* [Work instructions]: Go through the data below. Pull out every line that has the word "bits".

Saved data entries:
Content starts
(** The token of the test [should reject an invalid hash]: field 2 is
    the text [invalidhash]. *)
Definition invalidHashToken : Buffer :=
  createOutputScript
    [bytes "1UHRPYnMHPuQ5Tgb3AF8JXqwKkmZVy5hG"; bytes "host";
     bytes "invalidhash"; bytes "advertise"; bytes "https://valid.url";
     bytes "1700001000"; bytes "1024";
     signCommitment x2a (messageFields "1700001000" "1024")].

(** The valid token followed by the start of a ninth field: a length byte
    that announces five bytes, and one byte. *)
Definition trailingToken : Buffer :=
  token "1700001000" "1024" ++ [x05; x41].

End Fixture.

(* ===================================================================== *)
(** ** The producer side: the helpers of the test suite *)
(* ===================================================================== *)

(** A number below 256 as a byte; [Buffer.from] keeps the low eight bits. *)
Definition byte_of_N (n : N) : byte :=
  match Byte.of_N (n mod 256) with
  | Some b => b
  | None => x00
  end.

Definition isHighSurrogate (c : N) : bool := within 55296 56319 c.
Definition isLowSurrogate (c : N) : bool := within 56320 57343 c.

(** The UTF-8 bytes of one code point. *)
Definition utf8_bytes (cp : N) : Buffer :=
  if (cp <? 128)%N then [byte_of_N cp]
  else if (cp <? 2048)%N then
    [byte_of_N (192 + cp / 64); byte_of_N (128 + cp mod 64)]
  else if (cp <? 65536)%N then
    [byte_of_N (224 + cp / 4096); byte_of_N (128 + (cp / 64) mod 64);
     byte_of_N (128 + cp mod 64)]
  else
    [byte_of_N (240 + cp / 262144); byte_of_N (128 + (cp / 4096) mod 64);
     byte_of_N (128 + (cp / 64) mod 64); byte_of_N (128 + cp mod 64)].

(** [Buffer.from(s, 'utf8')]: a surrogate pair is one code point, a lone
    surrogate is written as U+FFFD. *)
Fixpoint Buffer_from_utf8 (s : JSString) : Buffer :=
  match s with
  | [] => []
  | c :: s' =>
    if isHighSurrogate c then
      match s' with
      | c2 :: s'' =>
        if isLowSurrogate c2 then
          utf8_bytes (65536 + (c - 55296) * 1024 + (c2 - 56320))
            ++ Buffer_from_utf8 s''
        else utf8_bytes REPLACEMENT ++ Buffer_from_utf8 s'
      | [] => utf8_bytes REPLACEMENT
      end
    else if isLowSurrogate c then utf8_bytes REPLACEMENT ++ Buffer_from_utf8 s'
    else utf8_bytes c ++ Buffer_from_utf8 s'
  end.

(** The decimal digits of [n] in front of [acc], most significant first. *)
Fixpoint decimal_digits (fuel : nat) (n : N) (acc : JSString) : JSString :=
  match fuel with
  | O => acc
  | S fuel' =>
    let acc' := (48 + n mod 10)%N :: acc in
    if (n / 10 =? 0)%N then acc' else decimal_digits fuel' (n / 10) acc'
  end.

(** [n.toString()] for an integer of magnitude below 10^21, where
    JavaScript writes all the digits and no exponent.  A number of [b]
    bits has at most [b] decimal digits, which bounds the recursion. *)
Definition Number_toString (n : Z) : JSString :=
  match n with
  | Z0 => [48%N]
  | Zpos p => decimal_digits (S (N.to_nat (N.log2 (Npos p)))) (Npos p) []
  | Zneg p =>
      45%N :: decimal_digits (S (N.to_nat (N.log2 (Npos p)))) (Npos p) []
  end.

(** A field as the test suite passes it: a string or a buffer. *)
Definition TestField : Type := (JSString + Buffer)%type.

(** [typeof field === 'string' ? Buffer.from(field, 'utf8') : field] *)
Definition toFieldBuffer (field : TestField) : Buffer :=
  match field with
  | inl text => Buffer_from_utf8 text
  | inr buf => buf
  end.


Section TestSuite.

Variable Signature : Type.
Variable PrivateKey : Type.

(** [Hash.sha256], [privateKey.sign(digest)] and [signature.toDER()]. *)
Variable Hash_sha256 : list byte -> list byte.
Variable PrivateKey_sign : PrivateKey -> list byte -> Signature.
Variable Signature_toDER : Signature -> list byte.

(** [signCommitment] of the test suite. *)
Definition signCommitment (privateKey : PrivateKey)
  (fields : list TestField) : Buffer :=
  let message := Buffer_concat (map toFieldBuffer fields) in
  let sha256Message := Hash_sha256 message in
  let signature := PrivateKey_sign privateKey sha256Message in
  Signature_toDER signature.

End TestSuite.




(** A pending sequence whose code point, once complete, is at least 128:
    [cp] holds the bits read so far, [needed] continuation bytes are
    missing and the next one is at least [lo]. *)
Definition pending_ok (cp : N) (needed : nat) (lo hi : N) : Prop :=
  1 <= needed /\ (128 <= lo)%N /\ (hi <= 191)%N
  /\ (128 <= N.max (cp * 64) (lo - 128) * 64 ^ N.of_nat (needed - 1))%N.

Example decode_two :
  decodeOutputScript (createOutputScript [bytes "ab"; bytes ""; bytes "xyz"])
  = [bytes "ab"; bytes ""; bytes "xyz"].
Proof. reflexivity. Qed.

Example parse_ok : parseInt (toString_utf8 (bytes " -12x")) = Num (-12).
Proof. reflexivity. Qed.

Example parse_nan : parseInt (toString_utf8 (bytes "abc")) = NaN.
Proof. reflexivity. Qed.

Example number_text :
  Number_toString 1700001000 = str "1700001000"
  /\ Number_toString (-1) = str "-1" /\ Number_toString 0 = str "0".
Proof. repeat split. Qed.

Example utf8_bytes_of_text :
  Buffer_from_utf8 [233%N; 8364%N; 55357%N; 56832%N; 56832%N]
  = [xc3; xa9; xe2; x82; xac; xf0; x9f; x98; x80; xef; xbf; xbd].
Proof. reflexivity. Qed.

Example utf8_text_of_bytes :
  toString_utf8 [xc3; xa9; xe2; x82; xac; xf0; x9f; x98; x80; xe2; x82]
  = [233%N; 8364%N; 55357%N; 56832%N; 65533%N].
Proof. reflexivity. Qed.

Example valid_token_admitted :
  Fixture.evaluate (Fixture.token "1700001000" "1024") (Fixture.pubKey x2a)
                   Fixture.dateNow = Return true.
Proof. vm_compute. reflexivity. Qed.

Example other_key_rejected :
  Fixture.evaluate (Fixture.token "1700001000" "1024") (Fixture.pubKey x2b)
                   Fixture.dateNow = Return false.
Proof. vm_compute. reflexivity. Qed.

Example expired_rejected :
  Fixture.evaluate (Fixture.token "1699999000" "1024") (Fixture.pubKey x2a)
                   Fixture.dateNow = Return false.
Proof. vm_compute. reflexivity. Qed.

Example negative_size_rejected :
  Fixture.evaluate (Fixture.token "1700001000" "-1") (Fixture.pubKey x2a)
                   Fixture.dateNow = Return false.
Proof. vm_compute. reflexivity. Qed.

(* ===================================================================== *)
(** ** The decoder: unfolding, accumulator, round trip *)
(* ===================================================================== *)

Unset Implicit Arguments.

Lemma decode_loop_step (buf : Buffer) (i : nat) (acc : list Buffer) :
  i < List.length buf ->
  decode_loop buf i acc =
  decode_loop buf (i + 1 + byte_at buf i)
              (acc ++ [slice buf (i + 1) (i + 1 + byte_at buf i)]).
Proof.
  intros Hi. rewrite decode_loop_equation_1 at 1.
  destruct (lt_dec i (List.length buf)) as [Hlt|Hn]; [reflexivity | contradiction].
Qed.

Lemma decode_loop_end (buf : Buffer) (i : nat) (acc : list Buffer) :
  List.length buf <= i -> decode_loop buf i acc = acc.
Proof.
  intros Hi. rewrite decode_loop_equation_1.
  destruct (lt_dec i (List.length buf)) as [Hlt|Hn]; [lia | reflexivity].
Qed.

(** Induction on the number of bytes the cursor still has in front of it. *)
Lemma cursor_ind (buf : Buffer) (P : nat -> Prop) :
  (forall i, List.length buf <= i -> P i) ->
  (forall i, i < List.length buf -> P (i + 1 + byte_at buf i) -> P i) ->
  forall i, P i.
Proof.
  intros Hend Hstep i.
  remember (List.length buf - i) as d eqn:Hd.
  revert i Hd. induction d as [d IH] using lt_wf_ind. intros i Hd.
  destruct (le_lt_dec (List.length buf) i) as [Hle|Hlt].
  - now apply Hend.
  - apply Hstep; [assumption|].
    apply (IH (List.length buf - (i + 1 + byte_at buf i))); [lia | reflexivity].
Qed.

(** The fields found from a cursor are appended to those found before. *)
Lemma decode_loop_acc (buf : Buffer) (i : nat) (acc : list Buffer) :
  decode_loop buf i acc = acc ++ decode_loop buf i [].
Proof.
  revert i acc.
  apply (cursor_ind buf
           (fun i => forall acc,
                decode_loop buf i acc = acc ++ decode_loop buf i [])).
  - intros i Hi acc. rewrite !decode_loop_end by assumption.
    now rewrite app_nil_r.
  - intros i Hi IH acc. rewrite !(decode_loop_step _ _ _ Hi).
    rewrite (IH (acc ++ _)), (IH ([] ++ _)). now rewrite <- app_assoc.
Qed.

Lemma to_nat_byte_of_length (n : nat) :
  n <= 255 -> Byte.to_nat (byte_of_length n) = n.
Proof.
  intros Hn. unfold byte_of_length.
  rewrite Nat.mod_small by lia.
  destruct (Byte.of_nat n) as [b|] eqn:E.
  - now apply Byte.to_of_nat.
  - apply Byte.of_nat_None_iff in E. lia.
Qed.

Lemma slice_middle (pre mid post : Buffer) :
  slice (pre ++ mid ++ post) (List.length pre)
        (List.length pre + List.length mid) = mid.
Proof.
  unfold slice.
  rewrite skipn_app, skipn_all, Nat.sub_diag. cbn [skipn app].
  replace (List.length pre + List.length mid - List.length pre)
    with (List.length mid + 0) by lia.
  rewrite firstn_app_2. cbn. now rewrite app_nil_r.
Qed.

Lemma createOutputScript_cons (f : Buffer) (fs : list Buffer) :
  createOutputScript (f :: fs)
  = byte_of_length (List.length f) :: f ++ createOutputScript fs.
Proof. reflexivity. Qed.

(** Decoding an encoding that starts at the cursor. *)
Lemma decode_loop_createOutputScript (fields : list Buffer) :
  encodable fields ->
  forall (pre : Buffer) (acc : list Buffer),
    decode_loop (pre ++ createOutputScript fields) (List.length pre) acc
    = acc ++ fields.
Proof.
  induction 1 as [|f fs Hf Hfs IH]; intros pre acc.
  - cbn. rewrite app_nil_r. rewrite decode_loop_end by lia.
    now rewrite app_nil_r.
  - rewrite createOutputScript_cons.
    set (lb := byte_of_length (List.length f)).
    assert (Hat : byte_at (pre ++ lb :: f ++ createOutputScript fs)
                          (List.length pre) = List.length f).
    { unfold byte_at. rewrite app_nth2 by lia. rewrite Nat.sub_diag. cbn.
      now apply to_nat_byte_of_length. }
    rewrite decode_loop_step by (rewrite length_app; cbn; lia).
    rewrite Hat.
    assert (Hs : slice (pre ++ lb :: f ++ createOutputScript fs)
                       (List.length pre + 1) (List.length pre + 1 + List.length f)
                 = f).
    { replace (pre ++ lb :: f ++ createOutputScript fs)
        with ((pre ++ [lb]) ++ f ++ createOutputScript fs)
        by (now rewrite <- app_assoc).
      replace (List.length pre + 1) with (List.length (pre ++ [lb]))
        by (rewrite length_app; reflexivity).
      apply slice_middle. }
    rewrite Hs.
    replace (pre ++ lb :: f ++ createOutputScript fs)
      with ((pre ++ lb :: f) ++ createOutputScript fs)
      by (rewrite <- app_assoc; reflexivity).
    replace (List.length pre + 1 + List.length f)
      with (List.length (pre ++ lb :: f))
      by (rewrite length_app; cbn; lia).
    rewrite IH. now rewrite <- app_assoc.
Qed.

(** C7. Round trip: eight fields of at most 255 bytes each, written by
    [createOutputScript] as a length byte followed by the content, are
    read back by [decodeOutputScript] exactly and in order. *)
Theorem decode_createOutputScript_roundtrip (fields : list Buffer) :
  List.length fields = 8 ->
  encodable fields ->
  decodeOutputScript (createOutputScript fields) = fields.
Proof.
  intros _ Henc. unfold decodeOutputScript.
  exact (decode_loop_createOutputScript fields Henc [] []).
Qed.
Content ends
* [Reply]:
(** A number below 256 as a byte; [Buffer.from] keeps the low eight bits. *)
    bits has at most [b] decimal digits, which bounds the recursion. *)
    [cp] holds the bits read so far, [needed] continuation bytes are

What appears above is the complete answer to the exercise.